### Records from a data source
══════════════════════════════

(** What a reader gets from records: up to the first that the decoder refuses. *)
Fixpoint read_all (es : list LogEntry) : list LogEntry :=
  match es with
  | [] => []
  | e :: es' => match read_back e with Some e' => e' :: read_all es' | None => [] end
  end.

Lemma read_all_ok es : Forall enc_ok es → read_all es = es.
Proof.
  induction 1 as [|e es (bs & E & D & _) _ IH]; [done|]. cbn. unfold read_back. by rewrite E, D, IH.
Qed.

Lemma read_partial_record e k :
  written e → k < length (record_of e) → stops (take k (record_of e)).
Proof.
  intros (bs & E & Hlen) Hk. unfold record_of in *. rewrite E in *. rewrite frame_record_length in Hk.
  intros e' rest. unfold read_entry.
  rewrite length_take, frame_record_length, Nat.min_l by lia.
  destruct (Nat.ltb k 4) eqn:E4; [done|]. bool_to_prop.
  rewrite take_take, Nat.min_l by lia. unfold frame_record.
  rewrite (take_app_length' _ _ 4) by (by rewrite le_bytes_length).
  rewrite le_val_bytes. change (256 ^ Z.of_nat 4)%Z with (2 ^ 32)%Z.
  rewrite Z.mod_small, Nat2Z.id by lia.
  rewrite length_drop, length_take, length_app, le_bytes_length.
  by rewrite (proj2 (Nat.ltb_lt _ _)) by lia.
Qed.

Lemma stops_nil : stops [].
Proof. done. Qed.

Lemma replay_loop_stops fuel r pos : stops r → replay_loop fuel r pos = ([], pos).
Proof. intros Hr. destruct fuel; [done|]. cbn. destruct (read_entry r) eqn:E; [done..|]. by apply Hr in E. Qed.

Lemma replay_loop_records fuel es tail pos :
  Forall enc_ok es → stops tail → (length es ≤ fuel)%nat →
  replay_loop fuel (records es ++ tail) pos = (es, pos + length (records es)).
Proof.
  intros Hes Ht. revert fuel pos. induction Hes as [|e es He _ IH]; intros fuel pos Hf.
  - cbn. rewrite replay_loop_stops by done. f_equal. lia.
  - destruct fuel as [|fuel]; [cbn in Hf; lia|]. cbn in Hf.
    cbn [records flat_map]. change (flat_map record_of es) with (records es).
    rewrite <- app_assoc. cbn [replay_loop].
    rewrite read_record by done. rewrite IH by lia.
    rewrite !length_app. f_equal. lia.
Qed.

(** The same for records the decoder may refuse. *)
Lemma replay_loop_written fuel es tail pos :
  Forall written es → stops tail → (length es ≤ fuel)%nat →
  replay_loop fuel (records es ++ tail) pos =
    (read_all es, pos + length (records (take (length (read_all es)) es))).
Proof.
  intros Hes Ht. revert fuel pos. induction Hes as [|e es (bs & E & Hlen) _ IH]; intros fuel pos Hf.
  - cbn. rewrite replay_loop_stops by done. f_equal. lia.
  - destruct fuel as [|fuel]; [cbn in Hf; lia|]. cbn in Hf.
    cbn [records flat_map read_all]. change (flat_map record_of es) with (records es).
    rewrite <- app_assoc. cbn [replay_loop]. unfold read_back, record_of at 1 2. rewrite E, read_frame_record by done.
    destruct (entry_from_slice bs) as [e'|err]; [|cbn; f_equal; lia].
    rewrite IH by lia. cbn [length take records flat_map].
    change (flat_map record_of (take (length (read_all es)) es)) with (records (take (length (read_all es)) es)).
    unfold record_of. rewrite E, !length_app. f_equal. lia.
Qed.

Lemma records_length_written es : Forall written es → (length es ≤ length (records es))%nat.
Proof.
  induction 1 as [|e es (bs & E & _) _ IH]; [done|]. cbn. rewrite length_app.
  unfold record_of at 1. rewrite E, frame_record_length. unfold records in IH. lia.
Qed.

══════════════════════════════

Retype the entries one by one, exactly.

(** What a reader gets from records: up to the first that the decoder refuses. *)
Fixpoint read_all (es : list LogEntry) : list LogEntry :=
  match es with
  | [] => []
  | e :: es' => match read_back e with Some e' => e' :: read_all es' | None => [] end
  end.

Lemma read_all_ok es : Forall enc_ok es → read_all es = es.
Proof.
  induction 1 as [|e es (bs & E & D & _) _ IH]; [done|]. cbn. unfold read_back. by rewrite E, D, IH.
Qed.

Lemma read_partial_record e k :
  written e → k < length (record_of e) → stops (take k (record_of e)).
Proof.
  intros (bs & E & Hlen) Hk. unfold record_of in *. rewrite E in *. rewrite frame_record_length in Hk.
  intros e' rest. unfold read_entry.
  rewrite length_take, frame_record_length, Nat.min_l by lia.
  destruct (Nat.ltb k 4) eqn:E4; [done|]. bool_to_prop.
  rewrite take_take, Nat.min_l by lia. unfold frame_record.
  rewrite (take_app_length' _ _ 4) by (by rewrite le_bytes_length).
  rewrite le_val_bytes. change (256 ^ Z.of_nat 4)%Z with (2 ^ 32)%Z.
  rewrite Z.mod_small, Nat2Z.id by lia.
  rewrite length_drop, length_take, length_app, le_bytes_length.
  by rewrite (proj2 (Nat.ltb_lt _ _)) by lia.
Qed.

Lemma stops_nil : stops [].
Proof. done. Qed.

Lemma replay_loop_stops fuel r pos : stops r → replay_loop fuel r pos = ([], pos).
Proof. intros Hr. destruct fuel; [done|]. cbn. destruct (read_entry r) eqn:E; [done..|]. by apply Hr in E. Qed.

Lemma replay_loop_records fuel es tail pos :
  Forall enc_ok es → stops tail → (length es ≤ fuel)%nat →
  replay_loop fuel (records es ++ tail) pos = (es, pos + length (records es)).
Proof.
  intros Hes Ht. revert fuel pos. induction Hes as [|e es He _ IH]; intros fuel pos Hf.
  - cbn. rewrite replay_loop_stops by done. f_equal. lia.
  - destruct fuel as [|fuel]; [cbn in Hf; lia|]. cbn in Hf.
    cbn [records flat_map]. change (flat_map record_of es) with (records es).
    rewrite <- app_assoc. cbn [replay_loop].
    rewrite read_record by done. rewrite IH by lia.
    rewrite !length_app. f_equal. lia.
Qed.

(** The same for records the decoder may refuse. *)
Lemma replay_loop_written fuel es tail pos :
  Forall written es → stops tail → (length es ≤ fuel)%nat →
  replay_loop fuel (records es ++ tail) pos =
    (read_all es, pos + length (records (take (length (read_all es)) es))).
Proof.
  intros Hes Ht. revert fuel pos. induction Hes as [|e es (bs & E & Hlen) _ IH]; intros fuel pos Hf.
  - cbn. rewrite replay_loop_stops by done. f_equal. lia.
  - destruct fuel as [|fuel]; [cbn in Hf; lia|]. cbn in Hf.
    cbn [records flat_map read_all]. change (flat_map record_of es) with (records es).
    rewrite <- app_assoc. cbn [replay_loop]. unfold read_back, record_of at 1 2. rewrite E, read_frame_record by done.
    destruct (entry_from_slice bs) as [e'|err]; [|cbn; f_equal; lia].
    rewrite IH by lia. cbn [length take records flat_map].
    change (flat_map record_of (take (length (read_all es)) es)) with (records (take (length (read_all es)) es)).
    unfold record_of. rewrite E, !length_app. f_equal. lia.
Qed.

Lemma records_length_written es : Forall written es → (length es ≤ length (records es))%nat.
Proof.
  induction 1 as [|e es (bs & E & _) _ IH]; [done|]. cbn. rewrite length_app.
  unfold record_of at 1. rewrite E, frame_record_length. unfold records in IH. lia.
Qed.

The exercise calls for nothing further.